Kahramanmaraş Sütçü İmam Üniversitesi (KSÜ) Atatürk İlkeleri ve İnkılap Tarihi Bölümü Başkanı Doç. Dr. Cengiz Şavkılı da Fransız askerlerinin hamamdan çıkan Türk kadınlarının peçesini açmaya teşebbüs etmesi sonucu Sütçü İmam'ın silahını ateşlemesiyle Maraş Milli Mücadelesi'nin başladığını hatırlattı.

Yaşanan olayda Türk kadınının peçesine uzanan elin Sütçü İmam tarafından kırıldığını vurgulayan Şavkılı, daha sonra Ermenilerin Sütçü İmam'ın peşine düştüğünü ancak bulamadıklarını aktardı.

Sütçü İmam hadisesinin Maraş Milli Mücadelesi'nde şanlı bir direnişin başladığı gün olduğunu aktaran Şavkılı, şunları söyledi:

"31 Ekim 1919 tarihinde Sütçü İmam, işgalci Fransız ve Ermeni saldırganlara karşı Türk'ün namus ve şerefine uzanan kirli elleri kırmış, Milli Mücadele'nin ilk kurşununu atarak bu kutsal mücadelenin fitilini ateşlemiştir. Sütçü İmam'ın attığı ilk kurşun Maraş'ta 72 gün sürecek olan bir mücadeleyi başlatırken, Maraş halkı kadını, erkeği, genci, yaşlısıyla tek bir yürek olmuştur. Sütçü İmam olayı aynı zamanda Maraşlıların kemikleşmiş cesaretinin, yiğitliğinin en güzide şekilde ortaya konulduğu gündür. Maraş halkının bu cesareti, Sütçü İmam'ın şahsında tecelli etmiştir. Nice yiğitler Sütçü İmam'ın açtığı bu yoldan kutsal bir mücadeleye girişmek için meydanlara çıkmışlar, Fransız ve Ermenilere karşı 'Maraş bize mezar olmadan düşmana gülizar olmaz' parolasıyla amansız bir savaşa girişmişlerdir."

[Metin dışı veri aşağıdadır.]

(** With the offset inside the background, lines 27-31 are the
    clipped paste. *)
Lemma overlay_pixels_clipped bg fg (x y : Z) :
  well_shaped bg → well_shaped fg →
  0 ≤ x ≤ Z.of_nat (width bg) → 0 ≤ y ≤ Z.of_nat (height bg) →
  overlay_pixels bg fg x y = Ok (clipped_paste bg fg x y).
Proof.
  intros Hbg Hfg Hx Hy. unfold overlay_pixels.
  set (w := Z.min (Z.of_nat (width fg)) (Z.of_nat (width bg) - x)).
  set (h := Z.min (Z.of_nat (height fg)) (Z.of_nat (height bg) - y)).
  assert (Hw : 0 ≤ w ≤ Z.of_nat (width fg)) by (unfold w; lia).
  assert (Hh : 0 ≤ h ≤ Z.of_nat (height fg)) by (unfold h; lia).
  assert (Hv : getslice
                 (if (w <? Z.of_nat (width fg)) || (h <? Z.of_nat (height fg))
                  then getslice fg 0 h 0 w else fg) 0 h 0 w
               = getslice fg 0 h 0 w).
  { destruct (_ || _); [by apply getslice_origin_twice | done]. }
  rewrite Hv. clear Hv.
  destruct (getslice_origin_shape fg h w Hh Hw) as [Hvh Hvw].
  unfold setslice.
  rewrite (slice_range_inside (height bg) y h) by (unfold h; lia).
  rewrite (slice_range_inside (width bg) x w) by (unfold w; lia).
  rewrite Hvh, Hvw. unfold broadcasts.
  rewrite (bool_decide_eq_true_2 (Z.to_nat h = Z.to_nat h)) by done.
  rewrite (bool_decide_eq_true_2 (Z.to_nat w = Z.to_nat w)) by done.
  cbn [andb orb].
  unfold clipped_paste. do 2 f_equal.
  apply imap_ext. intros r row Hrow.
  assert (Hr : (r < height bg)%nat) by (eapply lookup_lt_Some; exact Hrow).
  assert (Hlen : length row = width bg)
    by exact (proj1 (Forall_lookup _ _) Hbg r row Hrow).
  unfold within.
  destruct (bool_decide_reflect (Z.to_nat y ≤ r)%nat) as [Hr1|Hr1];
    [destruct (bool_decide_reflect (r < Z.to_nat y + Z.to_nat h)%nat)
       as [Hr2|Hr2]|]; cbn [andb].
  - apply imap_ext. intros c p Hp.
    assert (Hc : (c < width bg)%nat)
      by (rewrite <- Hlen; eapply lookup_lt_Some; exact Hp).
    destruct (bool_decide_reflect (Z.to_nat x ≤ c)%nat) as [Hc1|Hc1];
      [destruct (bool_decide_reflect (c < Z.to_nat x + Z.to_nat w)%nat)
         as [Hc2|Hc2]|]; cbn [andb].
    + f_equal. unfold pixel_atZ.
      destruct (Z.leb_spec 0 (Z.of_nat r - y)); [|lia].
      destruct (Z.leb_spec 0 (Z.of_nat c - x)); [|lia]. cbn [andb].
      replace (source_index (Z.to_nat h) (r - Z.to_nat y))
        with (r - Z.to_nat y)%nat
        by (unfold source_index; case_decide; lia).
      replace (source_index (Z.to_nat w) (c - Z.to_nat x))
        with (c - Z.to_nat x)%nat
        by (unfold source_index; case_decide; lia).
      rewrite getslice_origin_pixel by (done || lia).
      f_equal; lia.
    + unfold pixel_atZ.
      destruct (Z.leb_spec 0 (Z.of_nat r - y)); [|done].
      destruct (Z.leb_spec 0 (Z.of_nat c - x)); [|done]. cbn [andb].
      rewrite pixel_at_None_col; [done | done | unfold w in *; lia].
    + unfold pixel_atZ.
      destruct (Z.leb_spec 0 (Z.of_nat c - x)); [lia|].
      by rewrite andb_false_r.
  - rewrite <- (imap_keep row) at 1. apply imap_ext. intros c p _.
    unfold pixel_atZ.
    destruct (Z.leb_spec 0 (Z.of_nat r - y)); [|done].
    destruct (Z.leb_spec 0 (Z.of_nat c - x)); [|done]. cbn [andb].
    rewrite pixel_at_None_row; [done | unfold h in *; lia].
  - rewrite <- (imap_keep row) at 1. apply imap_ext. intros c p _.
    unfold pixel_atZ. destruct (Z.leb_spec 0 (Z.of_nat r - y)); [lia|done].
Qed.

(** With the offset inside the background the overlay never raises. *)
Lemma overlay_pixels_inside bg fg (x y : Z) :
  0 ≤ x ≤ Z.of_nat (width bg) → 0 ≤ y ≤ Z.of_nat (height bg) →
  ∃ out, overlay_pixels bg fg x y = Ok out.
Proof.
  intros Hx Hy. unfold overlay_pixels.
  set (w := Z.min (Z.of_nat (width fg)) (Z.of_nat (width bg) - x)).
  set (h := Z.min (Z.of_nat (height fg)) (Z.of_nat (height bg) - y)).
  assert (Hw : 0 ≤ w ≤ Z.of_nat (width fg)) by (unfold w; lia).
  assert (Hh : 0 ≤ h ≤ Z.of_nat (height fg)) by (unfold h; lia).
  assert (Hv : getslice
                 (if (w <? Z.of_nat (width fg)) || (h <? Z.of_nat (height fg))
                  then getslice fg 0 h 0 w else fg) 0 h 0 w
               = getslice fg 0 h 0 w).
  { destruct (_ || _); [by apply getslice_origin_twice | done]. }
  rewrite Hv. clear Hv.
  destruct (getslice_origin_shape fg h w Hh Hw) as [Hvh Hvw].
  unfold setslice.
  rewrite (slice_range_inside (height bg) y h) by (unfold h; lia).
  rewrite (slice_range_inside (width bg) x w) by (unfold w; lia).
  rewrite Hvh, Hvw. unfold broadcasts.
  rewrite (bool_decide_eq_true_2 (Z.to_nat h = Z.to_nat h)) by done.
  rewrite (bool_decide_eq_true_2 (Z.to_nat w = Z.to_nat w)) by done.
  cbn [andb orb]. eauto.
Qed.

Lemma overlay_pixels_shape bg fg (x y : Z) out :
  overlay_pixels bg fg x y = Ok out →
  height out = height bg ∧ width out = width bg
  ∧ (well_shaped bg → well_shaped out).
Proof. unfold overlay_pixels. apply setslice_shape. Qed.

(** overlay_image writes through its first argument and hands that
    very reference back. *)
Lemma overlay_image_Ok (σ σ' : gmap loc (ndarray pixel))
    (background foreground r : loc) (x y : Z) :
  overlay_image σ background foreground x y = Ok (σ', r) →
  ∃ bg fg out,
    σ !! background = Some bg ∧ σ !! foreground = Some fg
    ∧ overlay_pixels bg fg x y = Ok out
    ∧ σ' = <[background := out]> σ ∧ r = background.
Proof.
  unfold overlay_image.
  destruct (σ !! background) as [bg|]; [|discriminate].
  destruct (σ !! foreground) as [fg|]; [|discriminate].
  destruct (overlay_pixels bg fg x y) as [out|e] eqn:Hout; [|discriminate].
  intros [= <- <-]. by exists bg, fg, out.
Qed.

(** C3 (amended). overlay_image leaves the background with the shape
    it had, whatever the offset.  For an offset inside the background,
    [0 <= x <= bg_width] and [0 <= y <= bg_height], it succeeds and
    the background then holds the foreground laid at (x, y) and cut to
    the part that fits, every other pixel being kept. *)
Theorem overlay_image_clips_inside (σ : gmap loc (ndarray pixel))
    (background foreground : loc) bg fg (x y : Z) :
  σ !! background = Some bg → σ !! foreground = Some fg →
  well_shaped bg → well_shaped fg →
  (∀ σ' r,
     overlay_image σ background foreground x y = Ok (σ', r) →
     ∃ out, σ' !! background = Some out
            ∧ height out = height bg ∧ width out = width bg
            ∧ well_shaped out)
  ∧ (0 ≤ x ≤ Z.of_nat (width bg) → 0 ≤ y ≤ Z.of_nat (height bg) →
     overlay_image σ background foreground x y
     = Ok (<[background := clipped_paste bg fg x y]> σ, background)).
Proof.
  intros Hbg Hfg Hwbg Hwfg. split.
  - intros σ' r Hov.
    apply overlay_image_Ok in Hov
      as (bg' & fg' & out & Hbg' & Hfg' & Hout & -> & ->).
    assert (bg' = bg) as -> by congruence.
    exists out. rewrite lookup_insert_eq. split; [done|].
    destruct (overlay_pixels_shape _ _ _ _ _ Hout) as (Hh & Hw & Hwf).
    auto.
  - intros Hx Hy. unfold overlay_image. rewrite Hbg, Hfg.
    by rewrite overlay_pixels_clipped.
Qed.

End ArrayFacts.

(** ** tracker_compare.py: drawing and the loop *)

Lemma alter_twice {A} (f g : A → A) (m : gmap loc A) (i : loc) :
  alter f i (alter g i m) = alter (fun x => f (g x)) i m.
Proof.
  apply map_eq. intros j. destruct (decide (i = j)) as [->|Hne].
  - rewrite !lookup_alter_eq. by destruct (m !! j).
  - by rewrite !lookup_alter_ne.
Qed.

Sütçü İmam olayının, İstiklal Mücadelesi'nde büyük bir devletin üstün silah gücüne karşı, büyük imkansızlıklar içinde varını yoğunu, canını, kanını ve her şeyini özgürlük ve bağımsızlık yolunda gözünü kırpmadan veren bir halkın destan yazdığı bir günün habercisi olduğuna işaret eden Şavkılı, o gün tüm insanlığı hayrete düşürecek bir varoluş mücadelesine girişildiğinin altını çizdi.

Şavkılı, Sütçü İmam'ın cesaret ve kahramanlığın eşsiz bir timsali olduğunu vurgulayarak, "Sütçü İmam, attığı ilk kurşunla zalime karşı mazlumun yanında durmuş, onun bu hareketi sadece Maraşlılara değil tüm mazlum milletlere umut kaynağı olmuştur. Hiç kuşku yok ki, binlerce yıllık ecdadımızın namusunu koruyan, zalime karşı 'dur' diyen Sütçü İmam'ın ruhu, günümüzde de hepimize ışık tutacaktır." ifadelerini kullandı.